Mis à la retraite en 1992, comme son alter ego le colonel Pierre-Célestin Rwagafilita, aujourd’hui décédé, et le colonel Aloys Simba, condamné par le TPIR, Serubuga avait repris du service en 1994, après s’être illustré, dans sa région natale de Ngororero, dans le massacre des Tutsi Bagogwe (janvier-mars 1991). On peut se demander pourquoi le TPIR ne s’est jamais intéressé à ce haut dignitaire du régime, membre éminent de l’Akazu, un proche de madame Habyarimana, la sans-papier la plus célèbre de France.

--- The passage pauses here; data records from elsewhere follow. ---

Lemma runs_begun_record recorder validation_scores test_scores
    (o : outcome fw) :
  runs_begun [Ev (RecorderUpdate recorder validation_scores test_scores) o]
  = 0.
Proof.
  reflexivity.
Qed.

Lemma runs_begun_run_evaluation base_trainer base_model datamodule run_id
    verbose (r : res (Scores fw * option (Scores fw))) evs :
  run_evaluation_trace base_trainer base_model datamodule run_id verbose r evs ->
  runs_begun evs = 1.
Proof.
  intros H.
  destruct (run_evaluation_trace_shape H)
    as ((ev & rest & -> & Hev & Hrest) & _).
  change (ev :: rest) with ([ev] ++ rest).
  rewrite runs_begun_app, (runs_begun_none Hrest).
  unfold runs_begun. simpl. destruct (ev_call ev); simpl in *;
    try discriminate. reflexivity.
Qed.

Lemma runs_begun_loop base_trainer base_model datamodule verbose recorder
    run_indices (r : res unit) evs :
  loop_trace base_trainer base_model datamodule verbose recorder run_indices
    r evs ->
  runs_begun evs <= length run_indices /\
  (r = Ok tt -> runs_begun evs = length run_indices).
Proof.
  induction 1 as [ | ? ? ? ? Hrun | | ? ? ? ? ? _ [IHle IHeq] ].
  - auto.
  - rewrite (runs_begun_run_evaluation Hrun). simpl.
    split; [ lia | discriminate ].
  - rewrite runs_begun_app, runs_begun_record.
    erewrite runs_begun_run_evaluation by apply run_returns.
    simpl. split; [ lia | discriminate ].
  - unfold recorded_run. rewrite !runs_begun_app, runs_begun_record.
    erewrite runs_begun_run_evaluation by apply run_returns.
    simpl. split; [ lia | ]. intros E. rewrite (IHeq E). reflexivity.
Qed.

(** X7.  A session never begins more than [n_runs] runs, whatever happens,
    begins none when [n_runs <= 0], and has begun exactly [n_runs] when it
    returns. *)
Theorem session_begins_at_most_n_runs base_trainer base_model datamodule
    n_runs verbose w :
  wp (run_evaluation_session base_trainer base_model datamodule n_runs verbose)
    w
    (fun evs _ r =>
       runs_begun evs <= Z.to_nat n_runs /\
       (r = Ok tt -> runs_begun evs = Z.to_nat n_runs)).
Proof.
  eapply wp_weaken; [ apply run_evaluation_session_wp | ].
  cbv beta. intros evs w' r Htrace.
  destruct Htrace as [ | ? ? ? Hloop | ? ? ? Hloop ].
  - rewrite runs_begun_cons_other by discriminate.
    split; [ unfold runs_begun; simpl; lia | discriminate ].
  - destruct (runs_begun_loop Hloop) as [Hle _].
    rewrite length_range in Hle.
    rewrite runs_begun_cons_other by discriminate.
    split; [ exact Hle | discriminate ].
  - destruct (runs_begun_loop Hloop) as [_ Heq].
    rewrite length_range in Heq. specialize (Heq eq_refl).
    rewrite runs_begun_cons_other, runs_begun_app by discriminate.
    rewrite (@runs_begun_cons_other _ []) by discriminate.
    rewrite Heq. unfold runs_begun at 1 2. simpl.
    split; [ lia | intros _; lia ].
Qed.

Au vu des dernières décisions de ce tribunal (voir ci-dessous), peut-être n’avons-nous pas trop à le regretter.

La première plainte contre Laurent Serubuga avait été déposée en 2000, mais elle avait un temps été classée sans suite, pour « défaut de preuve ». Une nouvelle plainte avait alors été déposée par Survie et la FIDH. Le CPCR s’est à son tour porté partie civile en 2007. Laurent Serubuga est mis en examen pour « génocide et complicité de crimes contre l’humanité ». Avec lui, nous avons affaire à un véritable responsable, dont la présence en France depuis de trop nombreuses années est une insulte faite à la mémoire des victimes.

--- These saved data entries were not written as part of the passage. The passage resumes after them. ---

Lemma posts_app (t1 t2 : list event) : posts (t1 ++ t2) = posts t1 ++ posts t2.
Proof. apply omap_app. Qed.

Lemma navigations_app (t1 t2 : list event) :
  navigations (t1 ++ t2) = navigations t1 ++ navigations t2.
Proof. apply omap_app. Qed.

Lemma evaluations_app (t1 t2 : list event) :
  evaluations (t1 ++ t2) = evaluations t1 ++ evaluations t2.
Proof. apply omap_app. Qed.

(** ** Recency *)

(** C1.  The module-level recency check never throws and logs nothing.  On
    a present timestamp that parses to the time value [p] it answers true
    exactly when the whole-day difference [floor((now - p) / 1 day)] is at
    most the window; a timestamp in the future (negative difference) is
    recent for every window of zero days or more; a missing (null,
    undefined, empty) or unparsable timestamp is not recent. *)
Theorem isRecentArticle_whole_day_window (h : Host) (t : jsval) (w : Z) :
  (exists b : bool, isRecentArticle h t w = mret b) /\
  (forall p : Z,
      Js.truthy t = true -> Date_new h t = Some p ->
      (isRecentArticle h t w = mret true <->
       (Date_now h - p) / MS_PER_DAY <= w) /\
      (Date_now h - p < 0 -> 0 <= w -> isRecentArticle h t w = mret true)) /\
  (Js.truthy t = false \/ Date_new h t = None ->
   isRecentArticle h t w = mret false).
Proof.
  rewrite isRecentArticle_eq. split; [eauto|]. split.
  - intros p Ht Hp. rewrite Ht, Hp. cbn [andb]. split.
    + split.
      * intros H. injection H as H. apply Z.leb_le in H. exact H.
      * intros H. apply Z.leb_le in H. rewrite H. reflexivity.
    + intros Hneg Hw.
      assert ((Date_now h - p) / MS_PER_DAY < 0) as Hd.
      { apply Z.div_lt_upper_bound; [reflexivity | lia]. }
      assert (((Date_now h - p) / MS_PER_DAY <=? w) = true) as ->
          by (apply Z.leb_le; lia).
      reflexivity.
  - intros [Ht | Hp].
    + rewrite Ht. reflexivity.
    + rewrite Hp. destruct (Js.truthy t); reflexivity.
Qed.

Lemma isRecentArticle_whole_day_window_witness :
  isRecentArticle exampleHost (JsStr "2026-11-04T00:00:00.000Z") 1 = mret true
  /\ isRecentArticle exampleHost (JsStr "2026-11-01T12:00:00.000Z") 1 = mret true
  /\ isRecentArticle exampleHost (JsStr "yesterday") 1 = mret false.
Proof.
  pose proof (isRecentArticle_whole_day_window exampleHost
                (JsStr "2026-11-04T00:00:00.000Z") 1) as (_ & Hfuture & _).
  pose proof (isRecentArticle_whole_day_window exampleHost
                (JsStr "2026-11-01T12:00:00.000Z") 1) as (_ & Hpast & _).
  pose proof (isRecentArticle_whole_day_window exampleHost
                (JsStr "yesterday") 1) as (_ & _ & Hbad).
  split; [|split].
  - destruct (Hfuture 1793750400000 eq_refl eq_refl) as [_ Hf].
    apply Hf; [reflexivity | lia].
  - destruct (Hpast 1793534400000 eq_refl eq_refl) as [[_ Hp] _].
    apply Hp. vm_compute. discriminate.
  - apply Hbad. right. reflexivity.
Defined.

(** The module-level check and the helper declared in the page do not
    compute the same boolean: at an age of a day and a half and a window
    of one day the first answers true, the second false; on [null] and a
    window that reaches back to 1970 the first answers false, the second
    true. *)
Lemma recency_helpers_differ :
  isRecentArticle exampleHost (JsStr "2026-11-01T12:00:00.000Z") 1 = mret true
  /\ InPage.isRecentArticle exampleHost (JsStr "2026-11-01T12:00:00.000Z") 1
     = false
  /\ isRecentArticle exampleHost (JsStr "2026-11-01T12:00:00.000Z") 1
     <> mret (InPage.isRecentArticle exampleHost
                (JsStr "2026-11-01T12:00:00.000Z") 1)
  /\ isRecentArticle exampleHost JsNull 30000 = mret false
  /\ InPage.isRecentArticle exampleHost JsNull 30000 = true.
Proof. repeat split; vm_compute; congruence. Qed.

(** C4, amended.  On a present timestamp, whenever the helper declared in
    the page answers true the module-level check answers true as well,
    and the two answer the same boolean exactly when the age of the
    timestamp does not lie strictly between [w] days and [w + 1] days:
    there the module-level check, which floors the age to whole days,
    answers true and the in-page helper, which compares the fractional
    age, answers false. *)
Theorem recency_helpers_agree_up_to_partial_day (h : Host) (t : jsval) (w : Z) :
  Js.truthy t = true ->
  (InPage.isRecentArticle h t w = true -> isRecentArticle h t w = mret true) /\
  (isRecentArticle h t w = mret (InPage.isRecentArticle h t w) <->
   forall p : Z, Date_new h t = Some p ->
     ~ (w * MS_PER_DAY < Date_now h - p < (w + 1) * MS_PER_DAY)).
Proof.
  intros Ht. rewrite isRecentArticle_eq, inPage_isRecentArticle_eq, Ht.
  cbn [andb]. destruct (Date_new h t) as [p|].
  - pose proof (Z.div_mod (Date_now h - p) MS_PER_DAY ltac:(discriminate)) as Hdm.
    pose proof (Z.mod_pos_bound (Date_now h - p) MS_PER_DAY eq_refl) as Hmod.
    set (q := (Date_now h - p) / MS_PER_DAY) in *.
    set (r := (Date_now h - p) mod MS_PER_DAY) in *.
    split.
    + intros H. apply Z.leb_le in H.
      assert ((q <=? w) = true) as -> by (apply Z.leb_le; nia).
      reflexivity.
    + split.
      * intros H p' [= <-] [Hlo Hhi].
        assert ((q <=? w) = true) as Hq by (apply Z.leb_le; nia).
        assert ((Date_now h - p <=? w * MS_PER_DAY) = false) as Hi
            by (apply Z.leb_gt; lia).
        rewrite Hq, Hi in H. discriminate.
      * intros H. specialize (H p eq_refl). f_equal.
        destruct (Z.leb_spec q w) as [Hq|Hq];
          destruct (Z.leb_spec (Date_now h - p) (w * MS_PER_DAY)) as [Hd|Hd];
          try reflexivity; exfalso.
        -- apply H. nia.
        -- nia.
  - split; [discriminate|]. split; [intros _ p' Hp; discriminate | intros _; reflexivity].
Qed.

Lemma recency_helpers_agree_up_to_partial_day_witness :
  InPage.isRecentArticle exampleHost (JsStr "2026-11-02T09:30:00.000Z") 3 = true
  /\ isRecentArticle exampleHost (JsStr "2026-11-02T09:30:00.000Z") 3 = mret true.
Proof.
  split; [reflexivity|].
  destruct (recency_helpers_agree_up_to_partial_day exampleHost
              (JsStr "2026-11-02T09:30:00.000Z") 3 eq_refl) as [Himp _].
  apply Himp. reflexivity.
Defined.

(** ** Storage *)

Lemma wpApiUrl_truthy (env : Env) : Js.truthy (wpApiUrl (CONFIG env)) = true.
Proof.
  unfold CONFIG, Js.or; simpl.
  destruct (Js.truthy (WP_API_URL env)) eqn:E; [exact E | reflexivity].
Qed.

Lemma storeInWordPress_stale (h : Host) (env : Env) (net : Network)
    (data : WpData) :
  isRecentArticle h (wp_timestamp data) 1 = mret false ->
  storeInWordPress h env net data =
  mkM [EvLog "Skipping storage - article is not recent"] (Returned false).
Proof.
  intros H. unfold storeInWordPress.
  rewrite wpApiUrl_truthy, H, bind_ret_l. reflexivity.
Qed.

Lemma storeInWordPress_recent (h : Host) (env : Env) (net : Network)
    (data : WpData) :
  isRecentArticle h (wp_timestamp data) 1 = mret true ->
  exists p : Z,
    Date_new h (wp_timestamp data) = Some p /\
    let url := wpApiUrl (CONFIG env) in
    let body := {| Headline := wp_headline data;
                   Fullarticle := wp_content data;
                   Provider := Js.or (wp_provider data) (JsStr "General");
                   Symbol := wp_symbol data;
                   date := Date_isoDate h p |} in
    storeInWordPress h env net data =
    match net url body with
    | Returned response =>
        mkM [EvPost url body; EvLog ("Stored in WordPress: " +:+ response)]
            (Returned true)
    | Thrown error =>
        mkM [EvPost url body;
             EvError ("WP API Error: " +:+
                      Js.toStr (Js.or (optional (response_data error))
                                      (JsStr (message error))))]
            (Returned false)
    end.
Proof.
  intros H. pose proof H as H'. rewrite isRecentArticle_eq in H'.
  injection H' as H'. apply andb_prop in H' as [Ht Hd].
  destruct (Date_new h (wp_timestamp data)) as [p|] eqn:Hp; [|discriminate].
  exists p. split; [reflexivity|]. intros url body.
  unfold storeInWordPress. rewrite wpApiUrl_truthy, H, bind_ret_l.
  cbn [negb]. unfold isoDateOf. rewrite Hp, bind_ret_l.
  fold url. fold body.
  unfold try_catch, call, console_log, console_error, emit, mbind, M_bind,
    mret, M_ret.
  cbn [result trace].
  destruct (net url body); reflexivity.
Qed.

Lemma isRecentArticle_cases (h : Host) (t : jsval) (w : Z) :
  isRecentArticle h t w = mret true \/ isRecentArticle h t w = mret false.
Proof.
  rewrite isRecentArticle_eq.
  match goal with |- mret ?b = _ \/ _ => destruct b end; auto.
Qed.

(** C7.  For every environment, endpoint and article: when the timestamp
    of the article fails the 1-day recency window, [storeInWordPress]
    returns false and its trace holds no POST request; a POST request
    appears in the trace only for an article that passes the window. *)
Theorem storeInWordPress_posts_only_recent (h : Host) (env : Env)
    (net : Network) (data : WpData) :
  (isRecentArticle h (wp_timestamp data) 1 = mret false ->
   result (storeInWordPress h env net data) = Returned false /\
   posts (trace (storeInWordPress h env net data)) = []) /\
  (posts (trace (storeInWordPress h env net data)) <> [] ->
   isRecentArticle h (wp_timestamp data) 1 = mret true).
Proof.
  split.
  - intros H. rewrite (storeInWordPress_stale h env net data H). split; reflexivity.
  - intros Hposts.
    destruct (isRecentArticle_cases h (wp_timestamp data) 1) as [H|H]; [exact H|].
    rewrite (storeInWordPress_stale h env net data H) in Hposts.
    exfalso. apply Hposts. reflexivity.
Qed.

Lemma storeInWordPress_posts_only_recent_witness :
  result (storeInWordPress exampleHost exampleEnv acceptingNetwork staleData)
  = Returned false
  /\ posts (trace (storeInWordPress exampleHost exampleEnv acceptingNetwork
                     staleData)) = []
  /\ isRecentArticle exampleHost (wp_timestamp exampleData) 1 = mret true.
Proof.
  destruct (storeInWordPress_posts_only_recent exampleHost exampleEnv
              acceptingNetwork staleData) as [Hstale _].
  destruct (storeInWordPress_posts_only_recent exampleHost exampleEnv
              acceptingNetwork exampleData) as [_ Hrecent].
  split; [apply Hstale; reflexivity|].
  split; [apply Hstale; reflexivity|].
  apply Hrecent. vm_compute. discriminate.
Defined.

(** Without [WP_API_URL] in the environment the storage step is not
    skipped: the article of the example is posted to the built-in
    endpoint. *)
Lemma absent_url_still_posts :
  posts (trace (storeInWordPress exampleHost exampleEnv acceptingNetwork
                  exampleData))
  = [ (JsStr "https://profitbooking.in/wp-json/scraper/v1/tradingview",
       {| Headline := JsStr "Nifty ends flat";
          Fullarticle := wp_content exampleData;
          Provider := JsStr "Reuters";
          Symbol := JsStr "NIFTY";
          date := "2026-11-02" |}) ]
  /\ result (storeInWordPress exampleHost exampleEnv acceptingNetwork
               exampleData) = Returned true.
Proof. split; vm_compute; reflexivity. Qed.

Acquittements en appel au TPIR

Mais attention ! Un procès n’est jamais gagné d’avance. Le TPIR nous a habitués à des décisions incompréhensibles et scandaleuses, tels les récents acquittements prononcés par la chambre d’appel en faveur de Justin Mugenzi et Prosper Mugiraneza. Respectivement ministres du Commerce et de la Fonction publique, ils étaient membres du gouvernement intérimaire rwandais qui a conduit le génocide à son terme. Condamnés à trente ans de réclusion en première instance, ils ont été acquittés en appel sous prétexte qu’ils ne connaissaient pas à l’avance le contenu du discours que le président Sindikubwabo avait prononcé à Butare, en leur présence, et sans qu’ils s’en désolidarisent à aucun moment, pour appeler les Hutu à « continuer le travail ».

On pourrait aussi évoquer le cas de Protais Zigiranyirazo, alias « Monsieur Z », frère d’Agathe Habyarimana, membre éminent du premier cercle de l’Akazu, également acquitté en appel. Autant de décisions qui peuvent faire souhaiter la fermeture de cette institution qui aura condamné quelques génocidaires notoires, mais aussi rendu des décisions à nos yeux injustes.

Et maintenant ?

Reste aujourd’hui à nous intéresser à ce qui pourrait se passer en France. Un premier procès serait le signal tellement attendu, tant par les victimes que par les associations plaignantes, ou par tous les citoyens qui tentent de comprendre ce qui s’est passé au Rwanda entre 1990 et 1994. Un procès pour la Mémoire, un procès pour l’Histoire, un procès qui doit en appeler beaucoup d’autres. Un procès qui donnerait un sens à notre combat, mais au cours duquel il faudra se battre pour faire admettre la vérité à des jurés populaires pour qui le Rwanda reste un petit pays lointain où des choses indicibles se sont passées voici bientôt vingt ans. Le combat pour la justice ne fait peut-être que commencer.